Es ist nicht verwunderlich festzutellen, daß diese Regierung versucht, jede Solidarität zwischen Franzosen und AusländerInnen zu verhindern. Das ist das Ziel der geänderten Fassung des 21. Artikels des Erlasses von 1945, der von Chevènement verbessert wurde. Nach diesem Artikel würden sich Gewerkschaften, Organisationen und Kollektive, die die "sans-papiers“ unterstützen, vor Gericht strafbar machen. Es ist ein wahrhaftes Solidaritätsdelikt, das an das Gastfreundschaftsdelikt des ersten Gesetzes von Debré erinnert.
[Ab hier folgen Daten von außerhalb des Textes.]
(* ===== verification/Requests.v ===== *)
(** The addresses of requests (main.js): templates filled with parameters, and
    the query strings of the pages. *)
From S2P Require Import Prelude JsString JsNum Base64 Uri JsObject JsValue Columns Prefs.

(** ** Path templates *)

(** A unit of a parameter's name: a letter or an underscore. *)
Definition name_unit (c : Z) : bool := is_upper c || is_lower c || (c =? 95).

(** The value of a parameter; the message when it is empty. *)
Definition fill (params : obj value) (name : jstr) : res jstr :=
  str ← esc (to_str (prop params name));
  if decide (str = []) then Throw (Thrown (name ++ " is required")) else Ok str.

(** fill_path_template: each colon and the name after it are replaced. The scan
    holds the name being read, when it is inside one. *)
Fixpoint fill_scan (params : obj value) (inside : option jstr) (t : jstr) : res jstr :=
  let close (inside : option jstr) (k : res jstr) : res jstr :=
    match inside with
    | Some name => v ← fill params name; r ← k; Ok (v ++ r)
    | None => k
    end in
  match t with
  | [] => close inside (Ok [])
  | c :: t =>
      match inside with
      | Some name =>
          if name_unit c then fill_scan params (Some (name ++ [c])) t
          else close inside (if c =? 58 then fill_scan params (Some []) t
                             else cons c <$> fill_scan params None t)
      | None => if c =? 58 then fill_scan params (Some []) t
                else cons c <$> fill_scan params None t
      end
  end.

Definition fill_path_template (template : jstr) (params : obj value) : res jstr :=
  fill_scan params None template.

(** ** Requests of a page *)

(** A request of a page: a path, or a path with options. *)
Inductive req :=
  | Path (path : jstr)
  | WithOptions (path : jstr) (options : obj value).

(** The globals apply_state reads. *)
Record query_state := mk_query {
  current_vhost : jstr;
  current_sort : option jstr;
  current_sort_reverse : bool;
}.

Definition path_of (r : req) : jstr := match r with Path p | WithOptions p _ => p end.
Definition options_of (r : req) : obj value := match r with Path _ => [] | WithOptions _ o => o end.

(** The virtual host goes before the query of a paginated path. *)
Definition add_vhost (vhost p : jstr) : res jstr :=
  v ← esc vhost;
  let indexPage := index_of p "?page=" in
  Ok (if indexPage >? -1
      then substring p 0 indexPage ++ "/" ++ v ++ substring_from p indexPage
      else p ++ "/" ++ v).

(** The prefix of the statistics of a range; [None] leaves the variable as the
    previous range left it. *)
Definition range_prefix (type : jstr) : option jstr :=
  if decide (substring type 0 8 = "lengths-") then Some (js "lengths")
  else if decide (substring type 0 10 = "msg-rates-") then Some (js "msg_rates")
  else if decide (substring type 0 11 = "data-rates-") then Some (js "data_rates")
  else if decide (type = "node-stats") then Some (js "node_stats")
  else None.

Definition int_string (s : option jstr) : jstr :=
  match s with
  | Some s => match parse_int s with Some n => dec n | None => "NaN" end
  | None => "NaN"
  end.

(** The loop over the ranges, with the variable [prefix] ([None]: undefined). *)
Fixpoint range_params (chart_range : jstr) (prefix : option jstr) (types : list jstr)
  : list jstr * option jstr :=
  match types with
  | [] => ([], prefix)
  | type :: types =>
      let range := split_on 124 chart_range in
      let prefix := match range_prefix type with Some p => Some p | None => prefix end in
      let name := default (js "undefined") prefix in
      let '(qs, prefix') := range_params chart_range prefix types in
      ((name ++ "_age=" ++ int_string (range !! 0%nat)) ::
       (name ++ "_incr=" ++ int_string (range !! 1%nat)) :: qs, prefix')
  end.

(** The options passed on as query parameters. *)
Fixpoint other_params (options : obj value) : res (list jstr) :=
  match options with
  | [] => Ok []
  | (key, v) :: options =>
      if decide (key ∈ [js "vhost"; js "sort"; js "ranges"]) then other_params options
      else if bool_decide (key = []) || nullish v then other_params options
      else
        k ← esc key; x ← esc (to_str v); rest ← other_params options;
        Ok ((k ++ "=" ++ x) :: rest)
  end.

(** The elements of [options["ranges"]], as strings. *)
Definition range_types (options : obj value) : list jstr :=
  match prop options "ranges" with
  | VArr l => map to_str l
  | _ => []
  end.

Definition add_query (req2 : jstr) (qs : list jstr) : jstr :=
  let qs := join "&" qs in
  req2 ++ (if decide (qs = []) then []
           else if index_of req2 "?page=" >? -1 then "&" ++ qs else "?" ++ qs).

(** One request of apply_state; [prefix] lives across the requests. *)
Definition apply_req (st : query_state) (chart_range : jstr) (prefix : option jstr) (r : req)
  : res (jstr * option jstr) :=
  let options := options_of r in
  req2 ← (if negb (nullish (prop options "vhost")) && bool_decide (current_vhost st <> [])
          then add_vhost (current_vhost st) (path_of r) else Ok (path_of r));
  let sort :=
    match current_sort st with
    | Some s =>
        if nullish (prop options "sort") then []
        else ["sort=" ++ s; "sort_reverse=" ++ bool_string (current_sort_reverse st)]
    | None => []
    end in
  let '(ranges, prefix) := range_params chart_range prefix (range_types options) in
  other ← other_params (entries options);
  Ok (add_query req2 (sort ++ ranges ++ other), prefix).

Fixpoint apply_loop (st : query_state) (chart_range : jstr) (prefix : option jstr)
  (reqs : obj req) (reqs2 : obj jstr) : res (obj jstr) :=
  match reqs with
  | [] => Ok reqs2
  | (k, r) :: reqs =>
      u ← apply_req st chart_range prefix r;
      apply_loop st chart_range u.2 reqs (put reqs2 k u.1)
  end.

(** apply_state *)
Definition apply_state (st : query_state) (chart_range : jstr) (reqs : obj req) : res (obj jstr) :=
  apply_loop st chart_range None (entries reqs) [].

(** ** Templates: what the parameters can change *)

(** The units a parameter contributes: never a slash, a question mark, a hash or
    an ampersand. *)
Definition path_unit (c : Z) : bool := uri_unreserved c || (c =? 37).

Lemma hex_digit_unit d : 0 <= d < 16 -> path_unit (hex_digit d) = true.
Proof. revert d. apply (Forall_range (fun d => path_unit (hex_digit d) = true)). by_decide. Qed.

Lemma pct_units bs : Forall Base64.is_byte bs -> Forall (fun c => path_unit c = true) (pct bs).
Proof.
  induction 1 as [|b bs Hb _ IH]; [constructor|]. cbn [pct flat_map]. unfold pct_byte. cbn [app].
  unfold Base64.is_byte in Hb. repeat constructor; [apply hex_digit_unit; lia_div..|done].
Qed.

Lemma esc_units s e : wf_jstr s -> esc s = Ok e -> Forall (fun c => path_unit c = true) e.
Proof.
  unfold esc. revert e. induction s as [s IH] using (induction_ltof1 _ length). intros e Hs.
  destruct s as [|c s1]; cbn [encodeURIComponent]; [intros [= <-]; constructor|].
  inversion Hs as [|? ? Hc Hs1]; subst. unfold is_code_unit in Hc.
  assert (Hf : forall p t, wf_jstr t -> ltof jstr length t (c :: s1) ->
    Forall (fun c => path_unit c = true) p -> app p <$> encodeURIComponent t = Ok e ->
    Forall (fun c => path_unit c = true) e).
  { intros p t Ht Hlt Hp. destruct (encodeURIComponent t) as [e'|] eqn:E; [|done]. intros [= <-].
    apply Forall_app. split; [done | by eapply IH]. }
  destruct (uri_unreserved c) eqn:Eu.
  { apply (Hf [c]); [done | unfold ltof; cbn; lia |]. repeat constructor. unfold path_unit. by rewrite Eu. }
  destruct (is_trail c); [done|]. destruct (is_lead c) eqn:El.
  - destruct s1 as [|d s2]; [done|]. destruct (is_trail d) eqn:Ed; [|done].
    inversion Hs1 as [|? ? _ Hs2]; subst.
    apply Hf; [done | unfold ltof; cbn; lia |]. apply pct_units, utf8_bytes.
    pose proof (code_point_range c d El Ed). lia.
  - apply Hf; [done | unfold ltof; cbn; lia |]. apply pct_units, utf8_bytes. lia.
Qed.

Lemma esc_empty s : esc s = Ok [] -> s = [].
Proof.
  unfold esc. destruct s as [|c s1]; [done|]. cbn [encodeURIComponent].
  assert (Hu : forall cp, pct (utf8 cp) <> []).
  { intros cp. unfold utf8. by repeat case_match. }
  assert (Happ : forall p (r : res jstr), p <> [] -> app p <$> r = Ok [] -> False).
  { intros [|x p] [e|] Hp; done. }
  destruct (uri_unreserved c); [by destruct (encodeURIComponent s1)|].
  destruct (is_trail c); [done|]. destruct (is_lead c).
  - destruct s1 as [|d s2]; [done|]. destruct (is_trail d); [|done].
    intros H. by apply Happ in H.
  - intros H. by apply Happ in H.
Qed.

(** The units that give an address its structure. *)
Definition structural (c : Z) : Prop := path_unit c = false.

#[global] Instance structural_dec c : Decision (structural c).
Proof. unfold structural. apply _. Defined.

Definition skeleton (s : jstr) : jstr := filter structural s.

Definition params_wf (params : obj value) : Prop := Forall (fun kv => wf_jstr (to_str kv.2)) params.

Lemma prop_wf params name : params_wf params -> wf_jstr (to_str (prop params name)).
Proof.
  intros Hwf. unfold prop. destruct (get params name) as [v|] eqn:E; [|by by_decide].
  apply get_In in E. unfold params_wf in Hwf. rewrite Forall_forall in Hwf. by apply (Hwf _ E).
Qed.

Lemma skeleton_units s : Forall (fun c => path_unit c = true) s -> skeleton s = [].
Proof.
  unfold skeleton. induction 1 as [|c s Hc _ IH]; [done|]. rewrite filter_cons, decide_False; [done|].
  unfold structural. congruence.
Qed.

Lemma skeleton_app s t : skeleton (s ++ t) = skeleton s ++ skeleton t.
Proof. apply filter_app. Qed.

Lemma name_unit_path c : name_unit c = true -> path_unit c = true /\ c <> 58.
Proof.
  unfold name_unit, path_unit, uri_unreserved, is_alnum. rewrite !orb_true_iff, Z.eqb_eq.
  intros [[H|H]|H].
  - split; [tauto|]. unfold is_upper in H. intros ->. done.
  - split; [tauto|]. unfold is_lower in H. intros ->. done.
  - subst. split; [left; right; by_decide | done].
Qed.

(** What is left of a template: its units but the colons and the names. *)
Definition template_skeleton (t : jstr) : jstr := filter (fun c => structural c /\ c <> 58) t.

Definition outcome (params : obj value) (expected : jstr) (r : res jstr) : Prop :=
  match r with
  | Ok path => skeleton path = expected
  | Throw (Thrown m) => exists name, m = name ++ " is required" /\ to_str (prop params name) = []
  | Throw e => e = URIError
  end.

Lemma outcome_fill params name expected r :
  params_wf params -> outcome params expected r ->
  outcome params expected (v ← fill params name; r' ← r; Ok (v ++ r')).
Proof.
  intros Hwf Hr. unfold fill. destruct (esc (to_str (prop params name))) as [str|e] eqn:E; cbn.
  - destruct (decide (str = [])) as [->|Hne]; cbn.
    + exists name. split; [done | by apply esc_empty].
    + destruct r as [path|e]; cbn; [|done]. rewrite skeleton_app, (skeleton_units str); [done|].
      eapply esc_units; [by apply prop_wf | done].
  - assert (e = URIError) as -> by (by eapply esc_error). done.
Qed.

Lemma fill_scan_outcome params t : params_wf params -> forall inside,
  outcome params (template_skeleton t) (fill_scan params inside t).
Proof.
  intros Hwf. induction t as [|c t IH]; intros inside; cbn [fill_scan].
  { destruct inside as [name|]; [|done]. change (Ok []) with (Ok (@nil Z)).
    by apply (outcome_fill params name [] (Ok [])). }
  assert (Hplain : c <> 58 -> outcome params (template_skeleton (c :: t)) (cons c <$> fill_scan params None t)).
  { intros Hc. specialize (IH None). unfold template_skeleton in *. rewrite filter_cons.
    destruct (fill_scan params None t) as [path|e]; cbn [fmap res_fmap outcome] in *; [|done].
    unfold skeleton in *. rewrite filter_cons, IH. by case_decide; case_decide; naive_solver. }
  assert (Hcolon : c = 58 -> outcome params (template_skeleton (c :: t)) (fill_scan params (Some []) t)).
  { intros ->. unfold template_skeleton. rewrite filter_cons, decide_False by naive_solver. apply IH. }
  assert (Hnext : outcome params (template_skeleton (c :: t))
    (if c =? 58 then fill_scan params (Some []) t else cons c <$> fill_scan params None t)).
  { destruct (Z.eqb_spec c 58); auto. }
  destruct inside as [name|]; [|exact Hnext].
  destruct (name_unit c) eqn:En; [|by apply outcome_fill].
  apply name_unit_path in En as [Hu Hc]. unfold template_skeleton. rewrite filter_cons, decide_False.
  - apply IH.
  - unfold structural. intros [? _]. congruence.
Qed.



(** Templates by their pieces. *)
Lemma fill_literal ps l t : 58 ∉ l -> fill_scan ps None (l ++ t) = (r ← fill_scan ps None t; Ok (l ++ r)).
Proof.
  induction l as [|c l IH]; [intros _; cbn [app]; by destruct (fill_scan ps None t)|]. rewrite not_elem_of_cons. intros [Hc Hl].
  cbn [app fill_scan]. rewrite (proj2 (Z.eqb_neq c 58)) by done. rewrite IH by done.
  by destruct (fill_scan ps None t).
Qed.

Lemma fill_named ps acc name t :
  forallb name_unit name = true -> fill_scan ps (Some acc) (name ++ t) = fill_scan ps (Some (acc ++ name)) t.
Proof.
  revert acc. induction name as [|c name IH]; intros acc; [by rewrite app_nil_r|].
  cbn [forallb app fill_scan]. rewrite andb_true_iff. intros [-> Hn]. rewrite IH by done. by rewrite <- app_assoc.
Qed.

Lemma fill_parameter ps name t :
  forallb name_unit name = true -> match t with [] => True | c :: _ => name_unit c = false /\ c <> 58 end ->
  fill_scan ps None (58 :: name ++ t) = (v ← fill ps name; r ← fill_scan ps None t; Ok (v ++ r)).
Proof.
  intros Hn Ht. cbn [fill_scan]. rewrite Z.eqb_refl, fill_named by done. cbn [app]. destruct t as [|c t]; [done|].
  destruct Ht as [Hc H58]. cbn [fill_scan]. by rewrite Hc, (proj2 (Z.eqb_neq c 58)) by done.
Qed.

Lemma fill_text ps name v :
  get ps name = Some (VStr v) ->
  fill ps name = (str ← esc v; if decide (str = []) then Throw (Thrown (name ++ " is required")) else Ok str).
Proof. intros Hg. unfold fill, prop. by rewrite Hg. Qed.

(** A parameter that is missing is not refused: its text is "undefined". *)
Lemma missing_parameter :
  fill_path_template "/users/:username" [] = Ok (js "/users/undefined").
Proof. by vm_compute. Qed.

(** A name of two dots is kept, and a browser resolves it as a dot segment. *)
Lemma dot_segment :
  fill_path_template "/queues/:vhost/:name" [(js "vhost", VStr ".."); (js "name", VStr "q")] =
  Ok (js "/queues/../q").
Proof. by vm_compute. Qed.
In diesen Zeiten der feierlichen Erinnerung an die großen Werte der Republik von seiten Jospins und Chiracs, ist das Gegenteil der Fall. Die Brutalitäten der Polizei, die Mißachtung elementarer Rechte, die Desinformation und die Lüge begleiten das Wieder-an-die-Macht-kommen der Sozialisten. Die erfolgreiche Anstrengung der Regierung, AusländerInnen zu den Sündenböcken der französischen Politik zu machen bestätigt, daß die staatliche Ausländerfeindlichkeit der gemeinsame und wichtigste Wert der Demokraten der zusammengesetzten Linken und Rechten ist.

Comission SCALP/REFLEX

(aus: No Paseran! April 1998)

[1] "Gauche plurielle et Droite plurielle“ verweisen zum einen auf die derzeitige linke Regierungskoalition aus Sozialisten (PS), Kommunisten (PCF) und Grünen unter dem Ministerpräsidenten Lionel Jospin und zum anderen auf das ehemalige Regierungsbündnis der konservativen und republikanischen Rechten (RPR und UDF).
[2] Die zentrale Forderung der BesetzerInnen der Saint-Bernard-Kirche 1996 war die Wiedervorlage und Bearbeitung aller Akten von "sans-papiers“ und ihre Anerkennung mit legalem Aufenthaltsstatus.
[3] An diesem Tag fanden in Frankreich Regionalwahlen statt.
[4] Gemeint sind wahrscheinlich afrikanische Trommeln.
[5] Pasqua und Debré waren die jeweiligen Innenminister der letzten beiden rechten Regierungskoalitionen unter Chirac und Juppé.
[6] Chevénement ist der derzeitige Innenminister der linken Regierungskoalition; er gehört dem linksnationalistischen Flügel der Sozialistischen Partei an.